I never heard anything for flitch except for a board with bark on both sides.
Some artsy types buy flitches to get the bark and interesting shapes of the edges to use in their creations, often beautiful.

I also only hear cant as the log after sawing has started, thus the need for the cant hook to turn it on the mill bed. Of course we also use cant hooks and peavys to roll logs on the ground.


----------



## Wood Hick (May 31, 2007)

To any Pennsylvania mountain man, a flitch is a board or a cant that has not been edged. ( Bark on both sides of the width )


----------



## aquan8tor (May 31, 2007)

Wood Hick said:


> To any Pennsylvania mountain man, a flitch is a board or a cant that has not been edged. ( Bark on both sides of the width )



I have to agree. Every lumberyard or mill I've been to calls a flitch the same thing.....an unedged board.
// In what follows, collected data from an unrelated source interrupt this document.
Lemma wpw_keeps (c : W A) (Q : A -> world -> mem -> Prop) w m :
  wkeeps R c -> wpw c Q w m -> wpw c (fun a w' m' => Q a w' m' /\ R w w') w m.
Proof. intros H ([a w'] & m' & E & HQ). exists (a, w'), m'. split; [done|]. split; [done|by eapply H]. Qed.
End WKeeps.

Create HintDb wkeeps discriminated.
Ltac wkeeps_step :=
  match goal with
  | |- wkeeps ?R (mret _) => apply (wkeeps_ret R)
  | |- wkeeps ?R (lift _) => apply (wkeeps_lift R)
  | |- wkeeps ?R (w_gets _) => apply (wkeeps_gets R)
  | |- wkeeps ?R (w_modify _) => apply (wkeeps_modify R); done
  | |- wkeeps ?R w_undef => apply (wkeeps_undef R)
  | |- wkeeps ?R (_ ≫= _) => apply (wkeeps_bind R); [|intros ?]
  | |- wkeeps _ (match ?x with _ => _ end) => destruct x
  | |- wkeeps _ (let _ := _ in _) => cbv zeta
  | |- wkeeps _ _ => solve [eauto 2 with wkeeps]
  end.
Ltac wkeeps := repeat wkeeps_step.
I sometimes call them slabs if I cut 12/4, but that confuses my woodworking friends....


----------



## BlueRider (Jun 1, 2007)

Comming at this topic for a wood working point of view and living on the west coast,a flitch is any number of seqential boards. This also applies to veneer. I have seen flitchs at some lumber yards and they may or may not have any bark or waney edges, what makes them a flitch is their matching grain. this meaning of the word seems to be fairly common around here in the hardwood lumber yards.


----------



## Husky137 (Jun 1, 2007)

Wasn't that a bad Chevy Chase movie?:deadhorse:


----------